> _Exercise aim_
Search the records for the word "Stdlib" and report each line that has it.

Source records:
---

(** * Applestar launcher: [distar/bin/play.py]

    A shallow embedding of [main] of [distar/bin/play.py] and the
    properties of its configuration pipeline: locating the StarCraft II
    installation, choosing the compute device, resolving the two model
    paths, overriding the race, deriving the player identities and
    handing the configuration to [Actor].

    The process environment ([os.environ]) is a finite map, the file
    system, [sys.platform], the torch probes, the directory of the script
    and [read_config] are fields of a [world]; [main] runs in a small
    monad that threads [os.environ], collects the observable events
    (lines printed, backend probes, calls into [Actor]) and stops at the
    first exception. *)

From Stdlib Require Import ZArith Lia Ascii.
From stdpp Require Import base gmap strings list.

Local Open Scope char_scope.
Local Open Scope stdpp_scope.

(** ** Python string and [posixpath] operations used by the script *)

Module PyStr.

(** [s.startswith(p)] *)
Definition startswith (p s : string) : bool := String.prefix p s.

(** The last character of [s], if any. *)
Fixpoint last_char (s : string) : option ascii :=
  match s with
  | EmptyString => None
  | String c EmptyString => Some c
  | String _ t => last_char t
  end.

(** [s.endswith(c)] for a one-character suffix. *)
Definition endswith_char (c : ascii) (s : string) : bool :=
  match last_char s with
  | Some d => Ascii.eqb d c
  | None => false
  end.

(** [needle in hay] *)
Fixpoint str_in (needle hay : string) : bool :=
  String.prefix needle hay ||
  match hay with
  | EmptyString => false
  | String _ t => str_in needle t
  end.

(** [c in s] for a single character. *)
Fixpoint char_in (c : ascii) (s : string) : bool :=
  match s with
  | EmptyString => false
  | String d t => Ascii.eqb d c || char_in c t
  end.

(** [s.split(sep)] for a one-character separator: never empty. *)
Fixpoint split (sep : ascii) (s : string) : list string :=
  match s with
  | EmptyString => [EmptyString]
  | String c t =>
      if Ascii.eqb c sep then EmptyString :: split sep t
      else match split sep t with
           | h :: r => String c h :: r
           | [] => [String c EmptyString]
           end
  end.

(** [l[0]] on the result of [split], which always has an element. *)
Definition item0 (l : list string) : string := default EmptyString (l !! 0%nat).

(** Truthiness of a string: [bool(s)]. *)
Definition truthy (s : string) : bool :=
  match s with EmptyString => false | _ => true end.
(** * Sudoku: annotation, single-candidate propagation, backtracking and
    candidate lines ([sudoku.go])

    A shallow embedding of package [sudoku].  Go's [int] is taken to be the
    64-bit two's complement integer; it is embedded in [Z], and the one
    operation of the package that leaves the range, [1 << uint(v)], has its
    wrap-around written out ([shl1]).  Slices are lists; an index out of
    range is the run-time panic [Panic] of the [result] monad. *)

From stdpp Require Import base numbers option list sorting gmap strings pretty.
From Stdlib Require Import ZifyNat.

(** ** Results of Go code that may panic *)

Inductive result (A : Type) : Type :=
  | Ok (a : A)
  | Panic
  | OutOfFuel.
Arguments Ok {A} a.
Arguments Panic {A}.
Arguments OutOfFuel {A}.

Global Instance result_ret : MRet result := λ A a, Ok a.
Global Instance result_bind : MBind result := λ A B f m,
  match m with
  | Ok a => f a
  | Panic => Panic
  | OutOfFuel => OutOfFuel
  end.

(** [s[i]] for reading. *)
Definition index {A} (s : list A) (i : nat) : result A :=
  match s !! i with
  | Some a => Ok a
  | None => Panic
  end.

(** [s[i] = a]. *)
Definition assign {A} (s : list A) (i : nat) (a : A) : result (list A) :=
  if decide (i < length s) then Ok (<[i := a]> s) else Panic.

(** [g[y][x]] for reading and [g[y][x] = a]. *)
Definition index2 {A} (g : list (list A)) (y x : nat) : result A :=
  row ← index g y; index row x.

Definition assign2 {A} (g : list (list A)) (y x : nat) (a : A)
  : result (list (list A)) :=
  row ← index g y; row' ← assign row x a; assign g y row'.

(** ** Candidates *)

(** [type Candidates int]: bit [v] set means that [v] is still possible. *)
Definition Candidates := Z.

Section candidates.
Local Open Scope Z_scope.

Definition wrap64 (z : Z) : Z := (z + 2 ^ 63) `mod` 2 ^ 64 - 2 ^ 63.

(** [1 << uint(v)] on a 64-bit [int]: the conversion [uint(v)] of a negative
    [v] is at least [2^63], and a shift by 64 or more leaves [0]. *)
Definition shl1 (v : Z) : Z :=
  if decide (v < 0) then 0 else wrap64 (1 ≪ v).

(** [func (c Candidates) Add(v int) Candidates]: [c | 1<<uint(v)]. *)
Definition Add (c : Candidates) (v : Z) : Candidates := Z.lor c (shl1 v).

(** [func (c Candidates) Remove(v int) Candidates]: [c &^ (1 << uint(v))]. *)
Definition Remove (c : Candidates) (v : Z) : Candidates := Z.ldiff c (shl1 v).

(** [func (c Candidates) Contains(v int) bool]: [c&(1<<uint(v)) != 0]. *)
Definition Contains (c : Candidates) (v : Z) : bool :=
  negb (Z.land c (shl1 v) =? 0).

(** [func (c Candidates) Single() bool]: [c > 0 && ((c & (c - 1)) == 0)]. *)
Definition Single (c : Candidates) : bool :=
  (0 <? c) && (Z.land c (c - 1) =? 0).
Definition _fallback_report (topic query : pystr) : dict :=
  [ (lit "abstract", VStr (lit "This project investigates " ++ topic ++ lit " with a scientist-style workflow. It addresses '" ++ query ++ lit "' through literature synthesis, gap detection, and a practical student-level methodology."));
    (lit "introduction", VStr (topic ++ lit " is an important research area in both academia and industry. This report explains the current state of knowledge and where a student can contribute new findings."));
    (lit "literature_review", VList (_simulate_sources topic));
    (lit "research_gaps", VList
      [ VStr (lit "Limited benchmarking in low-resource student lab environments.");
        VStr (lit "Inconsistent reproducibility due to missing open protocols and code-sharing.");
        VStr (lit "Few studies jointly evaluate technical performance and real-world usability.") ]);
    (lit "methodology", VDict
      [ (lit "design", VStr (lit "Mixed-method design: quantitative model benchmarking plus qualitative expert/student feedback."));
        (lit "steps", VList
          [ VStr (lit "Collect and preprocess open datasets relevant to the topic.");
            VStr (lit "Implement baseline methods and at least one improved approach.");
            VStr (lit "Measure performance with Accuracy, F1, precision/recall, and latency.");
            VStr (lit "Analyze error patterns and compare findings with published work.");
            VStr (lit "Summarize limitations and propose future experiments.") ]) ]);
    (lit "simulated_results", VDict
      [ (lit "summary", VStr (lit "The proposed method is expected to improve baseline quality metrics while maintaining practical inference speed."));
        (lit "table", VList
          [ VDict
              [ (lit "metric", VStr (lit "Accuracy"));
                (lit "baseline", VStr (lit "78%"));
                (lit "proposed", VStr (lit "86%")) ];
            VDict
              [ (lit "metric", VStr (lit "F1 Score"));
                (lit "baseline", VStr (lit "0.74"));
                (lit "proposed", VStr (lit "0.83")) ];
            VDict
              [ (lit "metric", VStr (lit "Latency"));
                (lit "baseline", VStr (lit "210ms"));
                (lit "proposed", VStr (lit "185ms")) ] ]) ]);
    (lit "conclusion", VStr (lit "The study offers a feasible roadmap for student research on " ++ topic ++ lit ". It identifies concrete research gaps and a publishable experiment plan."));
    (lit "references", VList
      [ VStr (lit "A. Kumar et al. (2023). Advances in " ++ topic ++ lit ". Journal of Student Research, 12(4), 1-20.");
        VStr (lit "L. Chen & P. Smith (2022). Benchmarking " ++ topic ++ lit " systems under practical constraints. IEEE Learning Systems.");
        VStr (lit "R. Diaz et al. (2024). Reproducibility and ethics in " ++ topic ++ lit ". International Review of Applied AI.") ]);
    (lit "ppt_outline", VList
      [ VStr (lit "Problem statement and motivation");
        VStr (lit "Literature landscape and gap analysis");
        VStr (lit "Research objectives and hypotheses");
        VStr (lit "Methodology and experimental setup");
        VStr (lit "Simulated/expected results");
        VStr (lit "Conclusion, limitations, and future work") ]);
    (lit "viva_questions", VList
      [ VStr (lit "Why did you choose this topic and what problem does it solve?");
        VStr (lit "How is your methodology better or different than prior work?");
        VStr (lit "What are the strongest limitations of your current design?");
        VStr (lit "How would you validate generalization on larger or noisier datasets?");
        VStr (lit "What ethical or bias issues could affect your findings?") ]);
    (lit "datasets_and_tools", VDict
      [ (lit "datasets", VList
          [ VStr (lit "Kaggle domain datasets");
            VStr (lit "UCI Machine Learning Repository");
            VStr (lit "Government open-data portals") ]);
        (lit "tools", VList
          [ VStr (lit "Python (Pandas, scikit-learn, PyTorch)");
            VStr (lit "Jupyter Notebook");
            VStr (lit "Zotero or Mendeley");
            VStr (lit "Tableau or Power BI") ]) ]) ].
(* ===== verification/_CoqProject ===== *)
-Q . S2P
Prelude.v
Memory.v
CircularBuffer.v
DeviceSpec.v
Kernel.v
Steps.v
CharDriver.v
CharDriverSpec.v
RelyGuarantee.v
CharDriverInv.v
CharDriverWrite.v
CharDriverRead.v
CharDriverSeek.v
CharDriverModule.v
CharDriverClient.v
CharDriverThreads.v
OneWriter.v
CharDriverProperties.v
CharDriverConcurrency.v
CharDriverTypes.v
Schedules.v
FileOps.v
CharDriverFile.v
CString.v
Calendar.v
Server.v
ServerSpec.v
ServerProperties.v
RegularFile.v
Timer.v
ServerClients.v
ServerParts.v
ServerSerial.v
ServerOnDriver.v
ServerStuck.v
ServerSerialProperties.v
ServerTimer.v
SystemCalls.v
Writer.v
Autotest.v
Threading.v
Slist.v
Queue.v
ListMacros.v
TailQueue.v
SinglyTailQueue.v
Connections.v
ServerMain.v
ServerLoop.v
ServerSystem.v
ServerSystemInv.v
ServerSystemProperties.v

---

> _Task output_
From Stdlib Require Import ZArith Lia Ascii.
From Stdlib Require Import ZifyNat.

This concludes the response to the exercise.